GOAL OF THE EXERCISE — From the data below, copy exactly the lines that lie between the one holding "(snd (fst (Scheduler._downloadFile" and the one holding "temporary file. *)", including both, and nothing more.

GIVEN INFORMATION —
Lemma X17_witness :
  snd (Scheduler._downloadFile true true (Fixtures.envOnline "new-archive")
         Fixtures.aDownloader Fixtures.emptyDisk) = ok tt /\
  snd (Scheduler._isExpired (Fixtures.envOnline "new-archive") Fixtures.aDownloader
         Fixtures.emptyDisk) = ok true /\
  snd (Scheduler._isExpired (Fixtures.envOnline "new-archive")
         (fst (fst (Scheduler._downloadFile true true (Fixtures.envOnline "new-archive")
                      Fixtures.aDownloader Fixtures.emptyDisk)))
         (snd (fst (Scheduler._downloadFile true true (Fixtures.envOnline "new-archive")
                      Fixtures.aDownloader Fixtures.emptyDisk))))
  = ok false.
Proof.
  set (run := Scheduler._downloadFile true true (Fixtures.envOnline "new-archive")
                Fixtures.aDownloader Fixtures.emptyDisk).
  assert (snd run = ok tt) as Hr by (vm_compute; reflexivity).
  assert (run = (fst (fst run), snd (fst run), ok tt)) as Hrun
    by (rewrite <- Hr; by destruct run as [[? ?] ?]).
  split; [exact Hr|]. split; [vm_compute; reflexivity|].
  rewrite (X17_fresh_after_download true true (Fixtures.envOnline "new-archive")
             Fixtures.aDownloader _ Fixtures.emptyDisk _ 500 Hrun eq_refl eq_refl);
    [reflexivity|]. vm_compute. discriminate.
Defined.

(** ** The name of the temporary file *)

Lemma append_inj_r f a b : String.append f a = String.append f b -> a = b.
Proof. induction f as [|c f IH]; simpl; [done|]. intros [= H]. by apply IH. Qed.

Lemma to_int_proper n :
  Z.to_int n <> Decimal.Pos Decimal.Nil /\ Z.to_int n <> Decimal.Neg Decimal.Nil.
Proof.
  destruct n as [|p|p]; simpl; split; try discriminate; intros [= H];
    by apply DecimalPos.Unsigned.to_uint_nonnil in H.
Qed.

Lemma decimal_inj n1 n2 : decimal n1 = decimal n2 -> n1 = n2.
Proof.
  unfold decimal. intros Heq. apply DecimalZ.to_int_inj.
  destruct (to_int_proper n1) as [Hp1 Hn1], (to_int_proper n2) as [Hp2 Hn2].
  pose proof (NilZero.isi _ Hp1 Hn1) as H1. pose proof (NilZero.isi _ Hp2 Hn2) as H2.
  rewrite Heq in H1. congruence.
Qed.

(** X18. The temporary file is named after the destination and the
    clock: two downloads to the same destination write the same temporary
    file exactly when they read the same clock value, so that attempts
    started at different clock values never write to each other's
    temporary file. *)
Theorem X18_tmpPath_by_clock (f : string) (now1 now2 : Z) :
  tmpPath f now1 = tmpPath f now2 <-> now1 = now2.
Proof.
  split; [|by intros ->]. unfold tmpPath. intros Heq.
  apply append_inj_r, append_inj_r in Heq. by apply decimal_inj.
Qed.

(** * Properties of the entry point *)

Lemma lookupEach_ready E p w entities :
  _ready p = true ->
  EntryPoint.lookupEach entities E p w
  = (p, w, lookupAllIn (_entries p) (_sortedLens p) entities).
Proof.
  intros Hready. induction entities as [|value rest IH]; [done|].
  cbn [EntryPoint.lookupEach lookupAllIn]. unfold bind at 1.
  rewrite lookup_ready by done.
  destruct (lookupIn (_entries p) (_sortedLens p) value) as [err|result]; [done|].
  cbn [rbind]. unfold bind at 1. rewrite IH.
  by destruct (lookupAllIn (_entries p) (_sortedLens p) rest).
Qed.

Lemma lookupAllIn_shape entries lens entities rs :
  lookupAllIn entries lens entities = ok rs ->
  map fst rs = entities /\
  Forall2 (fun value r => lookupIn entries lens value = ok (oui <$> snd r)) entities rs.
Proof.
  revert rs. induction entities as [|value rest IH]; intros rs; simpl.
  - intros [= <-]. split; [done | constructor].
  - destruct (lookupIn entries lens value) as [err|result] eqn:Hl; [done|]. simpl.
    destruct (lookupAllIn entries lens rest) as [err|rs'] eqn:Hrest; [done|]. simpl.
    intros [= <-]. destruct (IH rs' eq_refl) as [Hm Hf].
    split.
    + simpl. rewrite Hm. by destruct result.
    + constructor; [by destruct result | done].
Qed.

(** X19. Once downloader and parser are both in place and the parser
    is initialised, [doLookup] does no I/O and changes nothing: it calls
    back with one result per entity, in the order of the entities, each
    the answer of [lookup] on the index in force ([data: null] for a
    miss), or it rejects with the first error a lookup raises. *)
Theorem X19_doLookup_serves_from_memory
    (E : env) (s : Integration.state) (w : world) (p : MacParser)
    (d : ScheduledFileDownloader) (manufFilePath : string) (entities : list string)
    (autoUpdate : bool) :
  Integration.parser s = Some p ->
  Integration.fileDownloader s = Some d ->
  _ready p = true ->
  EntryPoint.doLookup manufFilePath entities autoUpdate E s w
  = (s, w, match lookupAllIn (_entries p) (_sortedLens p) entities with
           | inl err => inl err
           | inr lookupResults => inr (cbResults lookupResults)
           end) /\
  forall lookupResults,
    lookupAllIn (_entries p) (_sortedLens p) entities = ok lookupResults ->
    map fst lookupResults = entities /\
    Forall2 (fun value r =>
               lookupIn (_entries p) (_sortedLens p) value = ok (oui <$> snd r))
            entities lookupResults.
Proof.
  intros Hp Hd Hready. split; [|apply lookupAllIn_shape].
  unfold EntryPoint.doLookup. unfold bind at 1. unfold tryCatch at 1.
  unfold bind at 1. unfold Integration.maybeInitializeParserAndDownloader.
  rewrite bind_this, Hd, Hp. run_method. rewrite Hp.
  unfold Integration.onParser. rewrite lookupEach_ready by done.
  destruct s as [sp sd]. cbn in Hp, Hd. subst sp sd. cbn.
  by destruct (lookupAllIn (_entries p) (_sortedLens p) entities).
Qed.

YOUR SOLUTION —
         (snd (fst (Scheduler._downloadFile true true (Fixtures.envOnline "new-archive")
                      Fixtures.aDownloader Fixtures.emptyDisk))))
  = ok false.
Proof.
  set (run := Scheduler._downloadFile true true (Fixtures.envOnline "new-archive")
                Fixtures.aDownloader Fixtures.emptyDisk).
  assert (snd run = ok tt) as Hr by (vm_compute; reflexivity).
  assert (run = (fst (fst run), snd (fst run), ok tt)) as Hrun
    by (rewrite <- Hr; by destruct run as [[? ?] ?]).
  split; [exact Hr|]. split; [vm_compute; reflexivity|].
  rewrite (X17_fresh_after_download true true (Fixtures.envOnline "new-archive")
             Fixtures.aDownloader _ Fixtures.emptyDisk _ 500 Hrun eq_refl eq_refl);
    [reflexivity|]. vm_compute. discriminate.
Defined.

(** ** The name of the temporary file *)

Lemma append_inj_r f a b : String.append f a = String.append f b -> a = b.
Proof. induction f as [|c f IH]; simpl; [done|]. intros [= H]. by apply IH. Qed.

Lemma to_int_proper n :
  Z.to_int n <> Decimal.Pos Decimal.Nil /\ Z.to_int n <> Decimal.Neg Decimal.Nil.
Proof.
  destruct n as [|p|p]; simpl; split; try discriminate; intros [= H];
    by apply DecimalPos.Unsigned.to_uint_nonnil in H.
Qed.

Lemma decimal_inj n1 n2 : decimal n1 = decimal n2 -> n1 = n2.
Proof.
  unfold decimal. intros Heq. apply DecimalZ.to_int_inj.
  destruct (to_int_proper n1) as [Hp1 Hn1], (to_int_proper n2) as [Hp2 Hn2].
  pose proof (NilZero.isi _ Hp1 Hn1) as H1. pose proof (NilZero.isi _ Hp2 Hn2) as H2.
  rewrite Heq in H1. congruence.
Qed.

(** X18. The temporary file is named after the destination and the
    clock: two downloads to the same destination write the same temporary
    file exactly when they read the same clock value, so that attempts
    started at different clock values never write to each other's
    temporary file. *)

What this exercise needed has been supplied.